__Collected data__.
Lemma rtc_inv σ σ' : SInv σ → rtc sstep σ σ' → SInv σ'.
Proof. intros HI Hn. induction Hn; eauto using step_inv. Qed.

(** Before anybody has run: every thread is about to enter [__call__],
    nothing is stored and the lock is free. *)
Lemma init_inv (pool : list (Thread Args)) :
  (∀ k t, pool !! k = Some t → t_pc t = PEnter) →
  SInv (pool, init_shared).
Proof.
  intros Hall. split; simpl.
  - intros _ k t Hk. by rewrite (Hall k t Hk).
  - done.
  - intros k1 k2 t1 t2 H1 _ Hc. rewrite (Hall k1 t1 H1) in Hc. done.
  - intros k t Hk. unfold thread_ok. by rewrite (Hall k t Hk).
  - intros c i Hc. by rewrite lookup_empty in Hc.
  - intros c. unfold constructions. simpl. split; [lia | lia].
Qed.

(** No deadlock: unless every call has ended, some thread can move. *)
Lemma inv_progress σ : SInv σ → all_done σ.1 ∨ ∃ σ', sstep σ σ'.
Proof.
  destruct σ as [pool s]. intros HI. simpl.
  destruct (lock s) eqn:Hl.
  - right. destruct (inv_held _ _ HI Hl) as (k & t & Hk & Hcs). simpl in *.
    destruct (cs_can_step t s Hcs) as [[t' s'] Hts].
    eexists. econstructor; eauto.
  - destruct (decide (Forall (λ t, done_pc (t_pc t) = true) pool))
      as [Hall | Hex].
    + left. intros k t Hk.
      exact (Forall_lookup_1 _ pool k t Hall Hk).
    + right. apply not_Forall_Exists in Hex; [| apply _].
      apply Exists_exists in Hex as (t & Hin & Hnd).
      apply list_elem_of_lookup in Hin as [k Hk].
      pose proof (inv_free _ _ HI Hl k t Hk) as Hcs. simpl in *.
      destruct (outside_can_step t s Hl Hcs) as [[t' s'] Hts].
      { by destruct (done_pc (t_pc t)). }
      eexists. econstructor; eauto.
Qed.

Lemma total_weight_insert (pool : list (Thread Args)) k t t' :
  pool !! k = Some t →
  total_weight (<[k := t']> pool) + weight (t_pc t) =
  total_weight pool + weight (t_pc t').
Proof.
  unfold total_weight. revert k.
  induction pool as [| u pool IH]; intros [| k] Hk; simplify_eq/=.
  - lia.
  - specialize (IH k Hk). lia.
Qed.

(** Every step uses up one of the statements left to run. *)
Lemma step_weight σ σ' :
  sstep σ σ' → total_weight σ'.1 < total_weight σ.1.
Proof.
  intros [pool s k t t' s' Hk Hts]. simpl.
  pose proof (total_weight_insert pool k t t' Hk).
  pose proof (thread_step_weight _ _ _ _ Hts). lia.
Qed.

Lemma nsteps_weight n σ σ' :
  nsteps sstep n σ σ' → n + total_weight σ'.1 ≤ total_weight σ.1.
Proof.
  induction 1 as [| n x y z Hxy _ IH]; [lia |].
  apply step_weight in Hxy. lia.
Qed.
(** * Raincloud plots: the grouping, scaling, option-merging and half-violin
      pipeline of [mpl_ext/raincloud/_raincloud.py]

    The two public functions [pyplot_cloud] and [pyplot_raincloud] are
    embedded stage by stage.  Python numbers are idealised as exact rationals
    ([Qc], canonical fractions, so equal numbers are equal terms); rounding of
    binary floating point is not modelled.  Exceptions are values of [exn];
    the stages that only compute run in the [result] monad, the entry points
    in [run], which also threads the log of calls made on the plotting
    surface. *)

From Stdlib Require Import QArith Qcanon.
From stdpp Require Import base option list numbers strings gmap sorting.

Local Open Scope string_scope.
Local Open Scope list_scope.
Local Open Scope stdpp_scope.
Local Open Scope nat_scope.

(** ** Python values that cross the boundary to matplotlib *)

#[warnings="-register-all"]
Inductive pyval :=
| PyNone
| PyBool (b : bool)
| PyNum (q : Qc)
| PyStr (s : string)
| PyList (l : list pyval)
| PyDict (d : list (string * pyval)).

(** ** Row labels *)

(** A label of a table's index: an integer (the default index numbers the
    rows from 0) or a string. *)
Inductive row_label :=
| RowInt (i : Z)
| RowStr (s : string).

Global Instance row_label_eq_dec : EqDecision row_label.
Proof. solve_decision. Defined.

(** ** Exceptions *)

Inductive exn :=
| KeyError (key : string)            (* a missing column or dictionary key *)
| KeyErrorRow (row : row_label)      (* [df.loc] on a row label that is absent *)
| IndexError
| ZeroDivisionError
| ValueError_max_empty               (* [max()] of an empty sequence *)
| ValueError_group_order
| ValueError_out_of_bounds (err_vals : gmap string Qc)
| ValueError_scale_clouds
| ValueError_box_kwargs
| ValueError_cloud_kwargs.

Inductive result (A : Type) :=
| Ok (a : A)
| Raise (e : exn).
Arguments Ok {A} a.
Arguments Raise {A} e.

Definition bind {A B} (m : result A) (k : A → result B) : result B :=
  match m with Ok a => k a | Raise e => Raise e end.

Notation "'let*' x ':=' m 'in' k" := (bind m (λ x, k))
  (at level 10, x name, m at level 100, k at level 200).

Global Instance result_ret : MRet result := λ A a, Ok a.
Global Instance result_bind : MBind result := λ A B f m, bind m f.

Definition is_ok {A} (r : result A) : bool :=
  match r with Ok _ => true | Raise _ => false end.

(** [d[k]] on a dictionary with string keys. *)
Definition getitem {V} (d : gmap string V) (k : string) : result V :=
  match d !! k with Some v => Ok v | None => Raise (KeyError k) end.

(** ** Python's [sorted] *)

(** [list.sort] computes every key first, in list order; it is stable, and
    with [reverse=True] it reverses the list, sorts it, and reverses the
    outcome, so that elements with equal keys keep their original order.
    Every stable sort returns the same list, so insertion from the right
    stands for the merge strategy of the interpreter. *)
Section py_sorted.
Context {A K : Type} (ltb : K → K → bool).

Fixpoint insert_by (x : K * A) (l : list (K * A)) : list (K * A) :=
  match l with
  | [] => [x]
  | y :: l' => if ltb y.1 x.1 then y :: insert_by x l' else x :: y :: l'
  end.

Definition stable_sort (l : list (K * A)) : list (K * A) :=
  foldr insert_by [] l.

Definition sort_decorated (reverse : bool) (l : list (K * A)) : list (K * A) :=
  let l := if reverse then rev l else l in
  let l := stable_sort l in
  if reverse then rev l else l.

Definition sorted (key : A → result K) (reverse : bool) (xs : list A)
  : result (list A) :=
  let* keys := mapM key xs in
  Ok (sort_decorated reverse (zip keys xs)).*2.
End py_sorted.

(** ** The table collaborator (pandas) *)

(** A table has an index of row labels, numeric columns and string (category)
    columns.  Row [i] is made of the [i]-th entry of the index and of every
    column; pandas keeps them all at one length.  Nothing makes the row
    labels distinct. *)
Record DataFrame := {
  df_index : list row_label;
  value_columns : gmap string (list Qc);
  label_columns : gmap string (list string)
}.

(** A pandas [Series]: the values picked from one column, the row labels of
    the rows they came from, and a name. *)
Record Series := {
  name : string;
  index : list row_label;
  values : list Qc
}.

(** [df[col].tolist()] *)
Definition column (df : DataFrame) (col : string) : result (list Qc) :=
  getitem (value_columns df) col.

(** The entries of a column in the rows that carry the row label [l], in
    stored order. *)
Definition rows_labelled {A} (index : list row_label) (xs : list A)
    (l : row_label) : list A :=
  (filter (λ lx, lx.1 = l) (zip index xs)).*2.

(** [df.loc[idx_vals, col]]: selection by row label.  Each requested label,
    in the order asked, answers with all the rows that carry it, each with
    its label and its value; a label that no row carries is a KeyError. *)
Definition loc_rows (df : DataFrame) (idx_vals : list row_label) (col : string)
  : result (list (row_label * Qc)) :=
  let* vals := column df col in
  let* picked := mapM (λ l, match rows_labelled (df_index df) vals l with
                            | [] => Raise (KeyErrorRow l)
                            | vs => Ok (pair l <$> vs)
                            end) idx_vals in
  Ok (concat picked).

(** [df.loc[idx_vals, col].tolist()] *)
Definition loc (df : DataFrame) (idx_vals : list row_label) (col : string)
  : result (list Qc) :=
  let* rows := loc_rows df idx_vals col in
  Ok rows.*2.

(** The distinct category labels in first-seen order. *)
Fixpoint discover (cats : list string) : list string :=
  match cats with
  | [] => []
  | c :: cats' => c :: filter (λ x, x ≠ c) (discover cats')
  end.

(** The row labels of the rows of one category, in stored order. *)
Definition rows_of (index : list row_label) (cats : list string) (c : string)
  : list row_label :=
  (filter (λ lc, lc.2 = c) (zip index cats)).*1.

(** [df.groupby(by = group_by, sort = False).groups.items()]: every category
    in first-seen order, with the row labels of its rows. *)
Definition groupby_groups (df : DataFrame) (group_by : string)
  : result (list (string * list row_label)) :=
  let* cats := getitem (label_columns df) group_by in
  Ok ((λ c, (c, rows_of (df_index df) cats c)) <$> discover cats).

(** ** Arguments dispatched on by their run-time type *)

Inductive group_order_arg :=
| GO_None
| GO_Dict (ordinals : gmap string Z)
| GO_Name (column_name : string)
| GO_Callable (f : Series → Z)
| GO_Other.

Inductive scale_clouds_arg :=
| SC_None
| SC_Str (s : string)
| SC_Dict (factors : gmap string Qc)
| SC_Other.

Inductive kwargs_arg :=
| KW_None
| KW_Dict (kw : gmap string pyval)
| KW_Other.

(** ** Stage 1: groups in plotting order (lines 136-188 and 410-462) *)

(** An insertion-ordered dictionary with string keys, as built by the two
    dictionary comprehensions. *)
Definition dict_getitem {V} (d : list (string * V)) (k : string) : result V :=
  match list_find (λ kv, kv.1 = k) d with
  | Some (_, kv) => Ok kv.2
  | None => Raise (KeyError k)
  end.

Definition group_lists (df : DataFrame) (col group_by : string)
  : result (list (string * list Qc)) :=
  let* gs := groupby_groups df group_by in
  mapM (λ g, let* vals := loc df g.2 col in Ok (g.1, vals)) gs.

Definition group_series (df : DataFrame) (col group_by : string)
  : result (list Series) :=
  let* gs := groupby_groups df group_by in
  mapM (λ g, let* rows := loc_rows df g.2 col in
             Ok {| name := g.1; index := rows.*1; values := rows.*2 |}) gs.

Definition extract_groups (df : DataFrame) (col : string)
    (group_by : option string) (group_order : group_order_arg)
    (reverse : bool) : result (list string * list (list Qc)) :=
  match group_by with
  | None =>
      let* vals := column df col in
      Ok ([col], [vals])
  | Some group_by =>
      match group_order with
      | GO_None =>
          let* plot_data := group_lists df col group_by in
          Ok (plot_data.*1, plot_data.*2)
      | GO_Dict group_order =>
          let* series := group_series df col group_by in
          let* plot_data := sorted Z.ltb (λ el, getitem group_order (name el))
                         reverse series in
          Ok (name <$> plot_data, values <$> plot_data)
      | GO_Name group_order =>
          if decide (group_order = group_by) then
            let* plot_data := group_lists df col group_by in
            let* label_names := sorted String.ltb Ok reverse plot_data.*1 in
            let* data := mapM (dict_getitem plot_data) label_names in
            Ok (label_names, data)
          else Raise ValueError_group_order
      | GO_Callable group_order =>
          let* series := group_series df col group_by in
          let* plot_data := sorted Z.ltb (λ el, Ok (group_order el)) reverse series in
          Ok (name <$> plot_data, values <$> plot_data)
      | GO_Other => Raise ValueError_group_order
      end
  end.
(** * shindo: JMA instrumental seismic intensity

    A shallow embedding of [shindo.py] and the properties its
    specification states about it.

    Arithmetic is exact: a Python [float] is read as a real number, so
    [np.sqrt], [np.exp] and [np.log10] are the real functions and the
    comparisons of the source are decided by [Rlt_dec] and its siblings.
    Rounding error, overflow and NaN are outside this model. *)

From Stdlib Require Import Reals Lra Lia List String ZArith Bool Zfloor.
From Stdlib Require Import Permutation.
Import ListNotations.

Local Open Scope R_scope.

(** ** Comparisons of floats, as booleans *)

Definition Rltb (x y : R) : bool := if Rlt_dec x y then true else false.
Definition Rleb (x y : R) : bool := if Rle_dec x y then true else false.
Definition Rgtb (x y : R) : bool := if Rgt_dec x y then true else false.
Definition Rgeb (x y : R) : bool := if Rge_dec x y then true else false.

Infix "<?" := Rltb (at level 70, no associativity) : R_scope.
Infix "<=?" := Rleb (at level 70, no associativity) : R_scope.
Infix ">?" := Rgtb (at level 70, no associativity) : R_scope.
Infix ">=?" := Rgeb (at level 70, no associativity) : R_scope.
(* ===== verification/_CoqProject ===== *)
-Q . S2P
Prelude.v
Wire.v
MlRange.v
Approach.v
ApproachFacts.v
ApproachProps.v
Fusion.v
Satellite.v
Side.v
SideProps.v
SideLog.v
Latch.v
LatchProps.v
LatchBlob.v
Door.v
Slam.v
RssiGate.v
WitnessMsg.v
Link.v
WitnessCore.v
WitnessPick.v
MatterStatus.v
MatterBtp.v
MatterBtpProps.v
MatterMrp.v
MatterMsg.v
MatterTlv.v
MatterTlvSafety.v
MatterTlvWriter.v
MatterTlvRound.v
MatterCrypto.v
MatterExchange.v
MatterExchangeTypes.v
MatterExchangeProps.v
MatterExchangeNonce.v
MatterTxPool.v
Dfu.v
DfuProps.v
DfuRun.v
DfuHost.v
Prov.v
ProvProps.v
ProvBlob.v
ProvSafety.v
Cbor.v
StepupParse.v
StepupParseProps.v
Hash.v
CredCrypto.v
CredTlv.v
StepupWire.v
Stepup.v
CredApdu.v
Device.v
ReaderState.v
Reader.v
ReaderHost.v
ReaderFacts.v
ReaderGrant.v
ReaderFeed.v
ReaderCalm.v
ReaderRun.v
Handshake.v
ReaderRevoke.v
ReaderProps.v
UwbMsg.v
CccKdf.v
CccMac.v
FiraRange.v
CccRx.v
CccRxProps.v
CccKeyProps.v
UwbCherry.v
UwbSession.v
UwbRun.v
UwbSetup.v
SatJoin.v
(** Any unlock finds the gate armed, by this sample or before it. *)
Lemma feed_one_unlock_armed ap now cm carry conf :
  unlocks (feed_one ml ap now cm carry conf).2 -> 0 < cfg_approach_cm (ap_cfg ap) ->
  arms (ap_cfg ap) (sample_median ap now cm carry conf) = true \/
  ap_approach_armed ap = true.
Proof.
  intros Hu Ha.
  enough (ap_approach_armed (feed_prep ap now cm carry conf) = true) as Hp
    by (apply feed_prep_armed in Hp; tauto).
  rewrite feed_one_eq in Hu.
  set (p := feed_prep ap now cm carry conf) in *.
  set (f := sample_median ap now cm carry conf) in *.
  assert (ap_cfg p = ap_cfg ap) as Hcfg.
  { pose proof (feed_prep_control ap now cm carry conf) as Hc. unfold control in Hc.
    unfold p. congruence. }
  pose proof (feed_presence_threshold p now f) as Ht.
  pose proof (feed_presence_not_predict p now f) as Hnp.
  pose proof (feed_presence_none_armed p now f) as Hna.
  pose proof (feed_presence_frame p now f) as [Hfc _].
  assert (forall q, ap_cfg q = ap_cfg ap -> approached q = true ->
                    ap_approach_armed q = true) as Happ.
  { intros q Hq. unfold approached. rewrite Hq.
    destruct (Z.leb_spec (cfg_approach_cm (ap_cfg ap)) 0); [lia|done]. }
  destruct (feed_presence ml p now f) as [ap' [a|]]; simpl in *.
  - destruct Hu as [->| ->]; [done|]. apply Happ; [done|]. by apply Ht.
  - rewrite <- Hna by done. apply Happ; [congruence|].
    by apply feed_predict_unlock in Hu as (_ & ? & _).
Qed.

(** Every radius the controller can fire at is inside [approach_cm]. *)
Lemma effective_unlock_cm_lt ap now :
  cfg_gate (ap_cfg ap) -> effective_unlock_cm ml ap now < cfg_approach_cm (ap_cfg ap).
Proof.
  intros [Hb [Hw1 Hw2] Hcl]. unfold effective_unlock_cm.
  destruct (nlos_blocked ml ap now) eqn:Hblk; [|lia].
  assert (ml = true) as Hml by (unfold nlos_blocked in Hblk; by destruct ml).
  specialize (Hcl Hml). rewrite Forall_forall in Hcl.
  unfold widen_for_class.
  match goal with |- context [nth ?i ?l 0] => set (n := i); set (tbl := l) in * end.
  destruct (Z.ltb_spec 0 (nth n tbl 0)); [|lia].
  destruct (decide (n < length tbl)%nat) as [Hn|Hn].
  - destruct (Hcl (nth n tbl 0)); [|lia]. apply list_elem_of_In. by apply nth_In.
  - rewrite nth_overflow in * by lia. lia.
Qed.

(** ** Dwell *)

(** How many of the newest consecutive samples had their median inside the
    radius in force for them. *)
Fixpoint near_run (h : list entry) : Z :=
  match h with
  | [] => 0
  | (ap, EvFeed now cm carry conf, _, _) :: h =>
      if sample_median ap now cm (u8 carry) conf <=? sample_radius ap now cm (u8 carry) conf
      then 1 + near_run h else 0
  | _ :: h => near_run h
  end.

Lemma feed_predict_near ap now e c :
  ap_near_dwell (feed_predict ml ap now e c).1 = ap_near_dwell ap.
Proof. unfold feed_predict, pred_abort. repeat (case_match; simpl; try done). Qed.

Lemma feed_presence_near ap now f :
  ap_near_dwell (feed_presence ml ap now f).1 <=
  if f <=? effective_unlock_cm ml ap now then ap_near_dwell ap + 1 else 0.
Proof. unfold feed_presence. repeat (case_match; simpl; try lia). Qed.

Lemma feed_one_near ap now cm carry conf :
  ap_near_dwell (feed_one ml ap now cm carry conf).1 <=
  if sample_median ap now cm carry conf <=? sample_radius ap now cm carry conf
  then ap_near_dwell ap + 1 else 0.
Proof.
  rewrite feed_one_eq.
  pose proof (feed_presence_near (feed_prep ap now cm carry conf) now
    (sample_median ap now cm carry conf)) as Hn.
  rewrite feed_prep_radius in Hn.
  pose proof (feed_prep_control ap now cm carry conf) as Hc. unfold control in Hc.
  assert (ap_near_dwell (feed_prep ap now cm carry conf) = ap_near_dwell ap) as Hp
    by congruence.
  rewrite Hp in Hn.
  destruct (feed_presence _ _ _ _) as [ap' [a|]]; [done|]. by rewrite feed_predict_near.
Qed.

Lemma near_reach c h ap : reach c h ap -> ap_near_dwell ap <= near_run h.
Proof.
  induction 1 as [|h ap e ap' a Hr IH Hs]; [simpl; lia|].
  pose proof (wf_near _ (wf_reach _ _ _ Hr)) as Hpos.
  destruct e as [now cm carry conf| |now cm|now| |]; simpl in *.
  - pose proof (feed_one_near ap now cm (u8 carry) conf) as Hn.
    unfold approach_feed_carry in Hs. rewrite Hs in Hn. simpl in Hn. case_match; lia.
  - simplify_eq. done.
  - simplify_eq. unfold approach_observe_departure. by case_match.
  - unfold approach_tick, pred_abort in Hs. repeat case_match; simplify_eq; simpl; lia.
  - unfold approach_gone in Hs. simplify_eq. simpl. lia.
  - simplify_eq. unfold approach_veto. by case_match.
Qed.

(** ** The window after filing *)

Lemma fresh_filed ap now cm carry conf :
  wf ap -> fresh_samples (feed_filed ap now cm carry conf) now <> [].
Proof.
  intros Hwf. apply (wf_feed_estimate ap now cm) in Hwf.
  unfold feed_filed. set (q := (feed_estimate ml ap now cm).1.1) in *.
  destruct Hwf as [_ Hms _ _ _ Hp Hring].
  enough (In (ap_wpos q) (List.filter (fresh_at (feed_file ml q now cm carry conf) now)
           (seq 0 (ap_wlen (feed_file ml q now cm carry conf))))) as Hin.
  { unfold fresh_samples. intros Hnil. apply map_eq_nil in Hnil. rewrite Hnil in Hin. done. }
  apply filter_In. split.
  - apply in_seq. simpl. unfold MEDIAN_N in *.
    destruct (Nat.ltb_spec (ap_wlen q) 5); lia.
  - unfold fresh_at, MEDIAN_STALE_MS. simpl.
    rewrite (nth_lookup_Some _ _ 0 now); [|apply list_lookup_insert_eq; lia].
    apply Z.leb_le. lia.
Qed.

Lemma sample_median_uncorrected ap now cm carry conf :
  cfg_range_correct_en (ap_cfg ap) = false -> wf ap ->
  sample_median ap now cm carry conf =
  range_median (fresh_samples (feed_filed ap now cm carry conf) now).
Proof.
  intros Hc Hwf. unfold sample_median, feed_median, channel_correct.
  assert (ap_cfg (feed_filed ap now cm carry conf) = ap_cfg ap) as ->.
  { pose proof (feed_filed_control ap now cm carry conf) as H. unfold control in H.
    congruence. }
  rewrite Hc, andb_false_r. simpl. unfold range_median_fresh.
  pose proof (fresh_filed ap now cm carry conf Hwf). by case_match.
Qed.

__What you have to do__. The required answer is each line of the entries containing the string "category".

__Answer section__.
(** A table has an index of row labels, numeric columns and string (category)
(** The distinct category labels in first-seen order. *)
(** The row labels of the rows of one category, in stored order. *)
(** [df.groupby(by = group_by, sort = False).groups.items()]: every category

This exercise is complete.